Cenas de vários laboratórios mostram a busca por dentro.

Em um final de semana em janeiro, Kizzmekia Corbett correu para o prédio 40 no campus do National Institutes of Health em Bethesda, Maryland.

Dr. Corbett é pesquisador do Instituto Nacional de Alergia e Doenças Infecciosas, ou NIAID. Durante anos, ela e seus colegas se prepararam para uma pandemia, estudando bactérias e vírus que surgiram em todo o mundo para obter uma melhor compreensão quando finalmente chegou uma má.

Por volta de 10 de janeiro, ela recebeu um alerta de celular com uma informação vital sobre um vírus misterioso emergindo na China. Um consórcio de pesquisadores, incluindo cientistas chineses, publicou online a sequência genética do vírus.
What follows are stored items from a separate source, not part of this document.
(* ===== verification/CronSkillFiles.v ===== *)
(** * Scheduled jobs: the files of saved skills

    [skill_files_stay_valid]: whatever the processes do at the same time, and
    whatever fails on the way, the file of a skill is a skill. *)

From S2P Require Import Prelude WorkModel Interleave TurnEvents SerdeJson CronTypes CronStore CronSkill CronExecutor CronAgents CronService CronQuiet CronCalls.
Import JobExecutor CronScheduler CronAgents CronService.

Section Files.
Context `{CronLib, CronDb, CronHost, !CronDbOk}.

(** ** Names *)
Definition skill_dir (dir : string) : Prop := exists job_id, cron_skill_dir job_id = Ok dir.

Lemma temp_not_skill n : SkillFile.temp_name n <> SKILL_FILE_NAME.
Proof. by unfold SkillFile.temp_name. Qed.
Lemma temp_name_inj m n : SkillFile.temp_name m = SkillFile.temp_name n -> m = n.
Proof. unfold SkillFile.temp_name. intros E. injection E as E. by apply nonce_is_new. Qed.

(** ** What holds of the files, and what the processes leave alone *)
Definition valid_skill (content : string) : Prop := is_ok (validate_skill_content content) = true.

Definition files_ok (w : CronWorld) : Prop :=
  forall dir name content, skill_dir dir -> w_files w !! (dir, name) = Some content ->
    (name = SKILL_FILE_NAME -> valid_skill content) /\
    (forall m, name = SkillFile.temp_name m -> (m < w_calls w)%N).

Definition keeps_skills (w w' : CronWorld) : Prop :=
  (w_calls w <= w_calls w')%N /\
  (files_ok w -> files_ok w') /\
  forall m dir, skill_dir dir -> (m < w_calls w)%N ->
    w_files w' !! (dir, SkillFile.temp_name m) = w_files w !! (dir, SkillFile.temp_name m) \/
    w_files w' !! (dir, SkillFile.temp_name m) = None.

#[export] Instance keeps_skills_preorder : PreOrder keeps_skills.
Proof.
  split.
  - intros w. split; [lia|]. split; [done|]. intros m dir _ _. by left.
  - intros w1 w2 w3 (Hc1 & Hok1 & Ht1) (Hc2 & Hok2 & Ht2). split; [lia|]. split; [auto|].
    intros m dir Hd Hm. destruct (Ht2 m dir Hd) as [->|]; [lia| |by right]. by apply Ht1.
Qed.

Lemma keeps_same_files w w' : (w_calls w <= w_calls w')%N -> w_files w' = w_files w -> keeps_skills w w'.
Proof.
  intros Hc Hf. split; [done|]. rewrite Hf. split; [|intros; by left].
  intros Hok dir name content Hd Hin. rewrite Hf in Hin. destruct (Hok _ _ _ Hd Hin) as [Hv Ht]. split; [done|].
  intros m Hm. specialize (Ht m Hm). lia.
Qed.

#[export] Instance keeps_skills_sees : Sees (fun p => match p with PFiles => true | _ => false end) keeps_skills.
Proof. split; [apply _|]. intros w w' Hc Hs. apply keeps_same_files; [done|]. by apply (Hs PFiles). Qed.

(** ** File operations *)
Lemma keeps_less n w files :
  (w_calls w <= n)%N -> (forall path content, files !! path = Some content -> w_files w !! path = Some content) ->
  keeps_skills w (set_files files (set_calls n w)).
Proof.
  intros Hn Hless. split; [done|]. split.
  - intros Hok dir name content Hd Hin. destruct (Hok dir name content Hd (Hless _ _ Hin)) as [Hv Ht]. split; [done|].
    intros m Hm. specialize (Ht m Hm). simpl. lia.
  - intros m dir _ _. simpl. destruct (files !! _) as [c|] eqn:E; [left|by right]. symmetry. by apply Hless.
Qed.

Lemma quiet_removal j : quiet keeps_skills (SkillFile.delete_skill_file j).
Proof.
  apply (quiet_try keeps_skills); [by apply (quiet_ret keeps_skills)|]. intros dir. apply (quiet_file_call keeps_skills). intros w.
  split; apply keeps_less; try lia; intros path content Hin; by apply map_lookup_filter_Some in Hin as [Hin _].
Qed.

(** A text is put where no process has written yet. *)
Lemma keeps_new_temp w dir content :
  keeps_skills w (SkillFile.put_file (dir, SkillFile.temp_name (w_calls w)) content (set_calls (N.succ (w_calls w)) w)).
Proof.
  split; [simpl; lia|]. split.
  - intros Hok dir' name content' Hd Hin. simpl in *. apply lookup_insert_Some in Hin as [[E _]|[_ Hin]].
    + apply pair_equal_spec in E as [<- <-]. split; [intros E; by apply temp_not_skill in E|]. intros m Hm%temp_name_inj. lia.
    + destruct (Hok _ _ _ Hd Hin) as [Hv Ht]. split; [done|]. intros m Hm. specialize (Ht m Hm). lia.
  - intros m dir' Hd Hm. left. simpl. apply lookup_insert_ne. intros [_ E%temp_name_inj]%pair_equal_spec. lia.
Qed.

Lemma keeps_renamed w n dir m content :
  (w_calls w <= n)%N -> valid_skill content ->
  keeps_skills w (SkillFile.put_file (dir, SKILL_FILE_NAME) content
    (set_files (delete (dir, SkillFile.temp_name m) (w_files w)) (set_calls n w))).
Proof.
  intros Hn Hvalid. split; [done|]. split.
  - intros Hok dir' name content' Hd Hin. simpl in *. apply lookup_insert_Some in Hin as [[E Ec]|[_ Hin]].
    + apply pair_equal_spec in E as [<- <-]. subst content'. split; [done|]. intros m' Hm'. by symmetry in Hm'; apply temp_not_skill in Hm'.
    + apply lookup_delete_Some in Hin as [_ Hin]. destruct (Hok _ _ _ Hd Hin) as [Hv Ht]. split; [done|].
      intros m' Hm. specialize (Ht m' Hm). lia.
  - intros m' dir' Hd Hm. simpl. rewrite lookup_insert_ne by (intros [_ E]%pair_equal_spec; symmetry in E; by apply temp_not_skill in E).
    destruct (decide ((dir, SkillFile.temp_name m) = (dir', SkillFile.temp_name m'))) as [E|E].
    + rewrite E. right. apply lookup_delete_eq.
    + left. by apply lookup_delete_ne.
Qed.

(** The temporary file is the writer's own: it stays as written, or goes with
    its directory. *)
Lemma ensures_rename w dir m :
  skill_dir dir -> (m < w_calls w)%N ->
  (forall content, w_files w !! (dir, SkillFile.temp_name m) = Some content -> valid_skill content) ->
  ensures keeps_skills (SkillFile.rename_file (dir, SkillFile.temp_name m) (dir, SKILL_FILE_NAME)) (fun _ _ => True) w.
Proof.
  intros Hd Hm Hvalid. unfold SkillFile.rename_file, SkillFile.file_call, map_err.
  apply (ensures_bind keeps_skills), (ensures_atomic keeps_skills). intros w' (Hc & _ & Htemp).
  split; [|intros w'' _; by destruct (fst _)]. cbv zeta. destruct (fs_error _); [apply keeps_same_files; simpl; [lia|done]|].
  simpl. destruct (w_files w' !! _) as [content|] eqn:E; simpl; [|apply keeps_same_files; simpl; [lia|done]].
  apply keeps_renamed; [lia|]. apply Hvalid. destruct (Htemp m dir Hd Hm) as [<-|E']; congruence.
Qed.

Lemma quiet_write j content : quiet keeps_skills (SkillFile.write_raw_skill_file j content).
Proof.
  unfold SkillFile.write_raw_skill_file. destruct (validate_skill_content content) as [v|e] eqn:Hv; [|done].
  destruct (cron_skill_dir j) as [dir|e] eqn:Hdir; [|done].
  assert (skill_dir dir) as Hd by by exists j. unfold try_bind. cbn [prog_bind].
  apply (quiet_bind keeps_skills); [apply (quiet_mkdir keeps_skills)|]. intros [u|e]; [|done].
  intros w. apply (ensures_bind keeps_skills). unfold SkillFile.write_temp, SkillFile.file_call, map_err.
  apply (ensures_bind keeps_skills), (ensures_atomic keeps_skills). intros w1 _. cbv zeta.
  destruct (fs_error _) as [err|].
  - split; [|intros w2 _; done]. simpl. destruct (fs_written _); [apply keeps_new_temp|apply keeps_same_files; simpl; [lia|done]].
  - split; [apply keeps_new_temp|]. intros w2 HR2. cbn [fst prog_bind]. intros w3 HR3.
    assert (keeps_skills (SkillFile.put_file (dir, SkillFile.temp_name (w_calls w1)) content
      (set_calls (N.succ (w_calls w1)) w1)) w3) as (Hc3 & _ & Ht3) by (etransitivity; [exact HR2|exact HR3]).
    cbn beta iota. apply (ensures_then keeps_skills); [|intros [u'|e']; done].
    apply ensures_rename; [done|simpl in Hc3; lia|]. intros c Hin.
    destruct (Ht3 (w_calls w1) dir Hd) as [E|E]; [simpl; lia| |congruence].
    rewrite Hin in E. simpl in E. rewrite lookup_insert_eq in E. injection E as ->. unfold valid_skill. by rewrite Hv.
Qed.

Lemma keeps_skills_steps me : StoreSteps (fun _ => True) me keeps_skills.
Proof.
  split; try solve [intros; quietly].
  - split; [apply _|]. intros w w' Hc Hs. apply keeps_same_files; [done|]. by apply (Hs PFiles).
  - by intros w w' [Hc _].
  - apply quiet_write.
  - apply quiet_removal.
Qed.

(** What an agent writes to its workspace, which is not where skills are. *)
Definition agent_write (p : Prog CronWorld unit) : Prop :=
  exists dir name content, ~ skill_dir dir /\ p = atomic (fun w => (tt, SkillFile.put_file (dir, name) content w)).

Lemma agent_keeps_skills p w : agent_write p -> ensures keeps_skills p (fun _ _ => True) w.
Proof.
  intros (dir & name & content & Hd & ->). apply (ensures_atomic keeps_skills). intros w' _. split; [|done].
  assert (forall dir' name', skill_dir dir' -> w_files (SkillFile.put_file (dir, name) content w') !! (dir', name') =
    w_files w' !! (dir', name')) as Hsame by
    (intros dir' name' Hd'; simpl; apply lookup_insert_ne; intros [-> _]%pair_equal_spec; done).
  split; [done|]. split; [|intros m dir' Hd' _; left; by apply Hsame].
  intros Hok dir' name' c Hd' Hin. rewrite Hsame in Hin by done. exact (Hok _ _ _ Hd' Hin).
Qed.

(** C19. The file of a saved skill is never half written: whatever the services
    of any number of processes do at the same time (saving, replacing and
    removing skills, running jobs), whatever agents write to their workspaces
    meanwhile, and whichever statements and file operations fail, a file found
    at a job's skill path passes the check that a skill must pass. *)
Theorem skill_files_stay_valid w w' ts job_id path content :
  rtc (pool_step (fun p => (exists me, service_call (fun _ => True) me p) \/ agent_write p)) (w, []) (w', ts) ->
  files_ok w ->
  cron_skill_file_path job_id = Ok path -> w_files w' !! path = Some content ->
  is_ok (validate_skill_content content) = true.
Proof.
  intros Hrun Hok Hpath Hin. unfold cron_skill_file_path in Hpath.
  destruct (cron_skill_dir job_id) as [dir|] eqn:Hdir; [|done]. injection Hpath as <-.
  destruct (pool_ensures keeps_skills (fun p => (exists me, service_call (fun _ => True) me p) \/ agent_write p)
    files_ok (fun _ _ => True) w w' ts) as (_ & Hok' & _); [by intros w1 w2 (_ & Hk & _)| |done|done|].
  - intros p w0 [[me Hcall]|Ha] _; [|by apply agent_keeps_skills]. pose proof (keeps_skills_steps me).
    apply (quiet_service (fun _ => True) me keeps_skills 0); [done|lia|done].
  - apply (Hok' dir SKILL_FILE_NAME content); [by exists job_id|done|done].
Qed.
End Files.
Isso forneceu sua composição molecular, informações cruciais necessárias para criar uma vacina para ela. A pesquisa também indicou que o novo vírus pertencia a uma família conhecida, os coronavírus.

Nomeados para os picos em forma de coroa que se projetavam de sua superfície, os coronavírus causaram dois surtos mortais desde 2002: síndrome respiratória aguda grave, ou SARS, e síndrome respiratória do Oriente Médio, MERS.

Kizzmekia Corbett, à esquerda, pesquisadora de vacinas contra o coronavírus no National Institutes of Health, conversou com o presidente Trump e outros em um laboratório do NIH em Bethesda, Maryland, no dia 3 de março.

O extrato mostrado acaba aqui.